Microcontact printing of Alzheimer’s β-amyloid monomers and fibrils

Adsorption of the 40-residue Alzheimer’s β-amyloid peptide (Aβ40) on a hydrophobic surface leads to formation of potentially disease-relevant aggregates. Existing techniques are limited in characterizing the adsorbed Aβ40 and producing potentially useful Aβ40 microstructures such as microarrays and microparticles. In this paper, a novel approach based on microcontact printing (μCP) to studying and utilizing adsorption of Aβ40 monomers and fibril fragments on hydrophobic surface of polydimethylsiloxane (PDMS) stamps has been developed.
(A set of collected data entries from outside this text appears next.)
Lemma xu_set_unfold (v : float) (t : Z) (w : uvc_xu_option.world) :
  static_cast_T T v = Some t ->
  uvc_xu_option.set T v w
  = (fst (set_xu (uvc_xu_option._xu (uvc_xu_option.self w))
                 (uvc_xu_option._id (uvc_xu_option.self w))
                 (object_bytes T t) (_device (uvc_xu_option._ep w))),
     {| uvc_xu_option.self := uvc_xu_option.self w;
        uvc_xu_option._ep :=
          {| _device :=
               snd (set_xu (uvc_xu_option._xu (uvc_xu_option.self w))
                           (uvc_xu_option._id (uvc_xu_option.self w))
                           (object_bytes T t) (_device (uvc_xu_option._ep w))) |} |}).
Proof.
  intros Hcast.
  unfold uvc_xu_option.set, bind, get_world, uvc_xu_option.on_ep, invoke_powered.
  rewrite Hcast. now destruct (set_xu _ _ _ _).
Qed.

Lemma xu_query_cases (w : uvc_xu_option.world) :
  let got := get_xu (uvc_xu_option._xu (uvc_xu_option.self w))
                    (uvc_xu_option._id (uvc_xu_option.self w))
                    (sizeof T) (_device (uvc_xu_option._ep w)) in
  let w' := {| uvc_xu_option.self := uvc_xu_option.self w;
               uvc_xu_option._ep := {| _device := snd got |} |} in
  uvc_xu_option.query T w
  = (match fst got with
     | Return data =>
         if Nat.eqb (length data) (sizeof T)
         then Return (float_of_Z (object_value T data))
         else Undefined
     | Throw e => Throw e
     | Undefined => Undefined
     end, w').
Proof.
  unfold uvc_xu_option.query, bind, get_world, uvc_xu_option.on_ep,
    invoke_powered, ret, undefined.
  destruct (get_xu _ _ _ _) as [[data | e |] d']; simpl; try reflexivity.
  now destruct (Nat.eqb (length data) (sizeof T)).
Qed.

Lemma xu_get_range_cases (w : uvc_xu_option.world) :
  let got := get_xu_range (uvc_xu_option._xu (uvc_xu_option.self w))
                          (uvc_xu_option._id (uvc_xu_option.self w))
                          (sizeof T) (_device (uvc_xu_option._ep w)) in
  let w' := {| uvc_xu_option.self := uvc_xu_option.self w;
               uvc_xu_option._ep := {| _device := snd got |} |} in
  uvc_xu_option.get_range T w
  = (match fst got with
     | Return rng =>
         Return {| min := float_of_Z (cr_min rng); max := float_of_Z (cr_max rng);
                   step := float_of_Z (cr_step rng); def := float_of_Z (cr_def rng) |}
     | Throw e => Throw e
     | Undefined => Undefined
     end, w').
Proof.
  unfold uvc_xu_option.get_range, bind, get_world, uvc_xu_option.on_ep,
    invoke_powered, ret.
  now destruct (get_xu_range _ _ _ _) as [[rng | e |] d'].
Qed.
(** * The underwriting core of the NBFC MCP server

    A shallow embedding of [compute_emi] and [call_underwrite_loan] of
    [mcp_server/main.py], with the Python arithmetic they run on.

    Python's [int] is [Z].  Python's [float] is IEEE-754 binary64, taken
    from the kernel's primitive floats; the operations that can raise
    ([/], [**], the conversion of an [int]) return in an error monad.
    The two functions are written once over an interface of the float
    operations they use, and read at two instances: [Binary64.ops], the
    arithmetic the program runs on, and [Exact.ops], the same operations
    over the rationals without rounding, where the statements about the
    amortisation formula as a real function live. *)

From Stdlib Require Import ZArith QArith Qpower Floats Ascii String Lia Lqa.
From stdpp Require Import gmap strings.

Set Warnings "-inexact-float".
Local Open Scope Z_scope.

(** ** Exceptions and the error monad *)

Inductive exn : Type :=
| HTTPException (status_code : Z)
| ZeroDivisionError
| OverflowError.

Inductive res (A : Type) : Type :=
| Ok (a : A)
| Raise (e : exn).

Arguments Ok {A} a.
Arguments Raise {A} e.

#[global] Instance res_ret : MRet res := fun A a => Ok a.
#[global] Instance res_bind : MBind res := fun A B k m =>
  match m with
  | Ok a => k a
  | Raise e => Raise e
  end.

(** ** The float operations the two functions use

    [lit z] is a literal with an integer value ([12.0], [100.0], and the
    [int] literals [0] and [1] next to a float); [half] is [0.5];
    [float_of_int] is the conversion Python applies to an [int] operand
    of a float operation; [int_truediv] is [/] on two [int]s; [fpow] is
    [float ** int]. *)

Class FloatOps (F : Type) : Type := {
  lit : Z -> F;
  half : F;
  float_of_int : Z -> res F;
  int_truediv : Z -> Z -> res F;
  fadd : F -> F -> F;
  fsub : F -> F -> F;
  fmul : F -> F -> F;
  fdiv : F -> F -> res F;
  fpow : F -> Z -> res F;
  feqb : F -> F -> bool;
  fleb : F -> F -> bool;
}.

(** ** Binary64: the arithmetic of CPython's [float] *)

Module Binary64.

Definition SF_of_Z (z : Z) : spec_float :=
  match z with
  | Z0 => S754_zero false
  | Zpos p => S754_finite false p 0
  | Zneg p => S754_finite true p 0
  end.

(** The float nearest to an integer, ties to even; [infinity] past the
    largest float. *)
Definition round_Z (z : Z) : float :=
  SF2Prim (binary_normalize prec emax z 0 false).

(** [float(z)]: [OverflowError] (int too large to convert to float)
    when the rounded value is out of range. *)
Definition long_as_double (z : Z) : res float :=
  let x := round_Z z in
  if PrimFloat.is_infinity x then Raise OverflowError else Ok x.

(** [a / b] on two ints: the correctly rounded quotient;
    [ZeroDivisionError] for [b = 0], [OverflowError] when the quotient
    is too large for a float. *)
Definition long_true_divide (a b : Z) : res float :=
  if b =? 0 then Raise ZeroDivisionError
  else
    let x := SF2Prim (SFdiv prec emax (SF_of_Z a) (SF_of_Z b)) in
    if PrimFloat.is_infinity x then Raise OverflowError else Ok x.

(** [x / y] on two floats: [ZeroDivisionError] for a zero divisor of
    either sign. *)
Definition float_div (x y : float) : res float :=
  if PrimFloat.eqb y 0%float then Raise ZeroDivisionError
  else Ok (PrimFloat.div x y).

(** The integer a float stands for, when it is one. *)
Definition SF_int_value (f : spec_float) : option Z :=
  match f with
  | S754_zero _ => Some 0
  | S754_finite s m e =>
      let v :=
        if 0 <=? e then Some (Zpos m * 2 ^ e)
        else if Zpos m mod 2 ^ (- e) =? 0 then Some (Zpos m / 2 ^ (- e))
        else None in
      if s then Z.opp <$> v else v
  | _ => None
  end.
By transferring the adsorbed layer from the stamp to a glass substrate, this approach allows easy measurement of thickness of the adsorbed layer. It also enables characterization of the face of the adsorbed layer in contact with the stamp surface. This face exhibits significant higher thioflavin T fluorescence than the face exposed to water, suggesting β-sheet formation induced by the PDMS surface. The intrinsic stability of the adsorbed layer is evaluated by printing the layer on a water-soluble substrate and exposing it to water vapor or water. Stable particulate microstructures in water are obtained by chemically crosslinking the adsorbed peptides. Moreover, co-micropatterning of the different states of Aβ40 (monomers and fibril fragments) is demonstrated. This μCP-based approach is simple, versatile, and holds potential for various applications.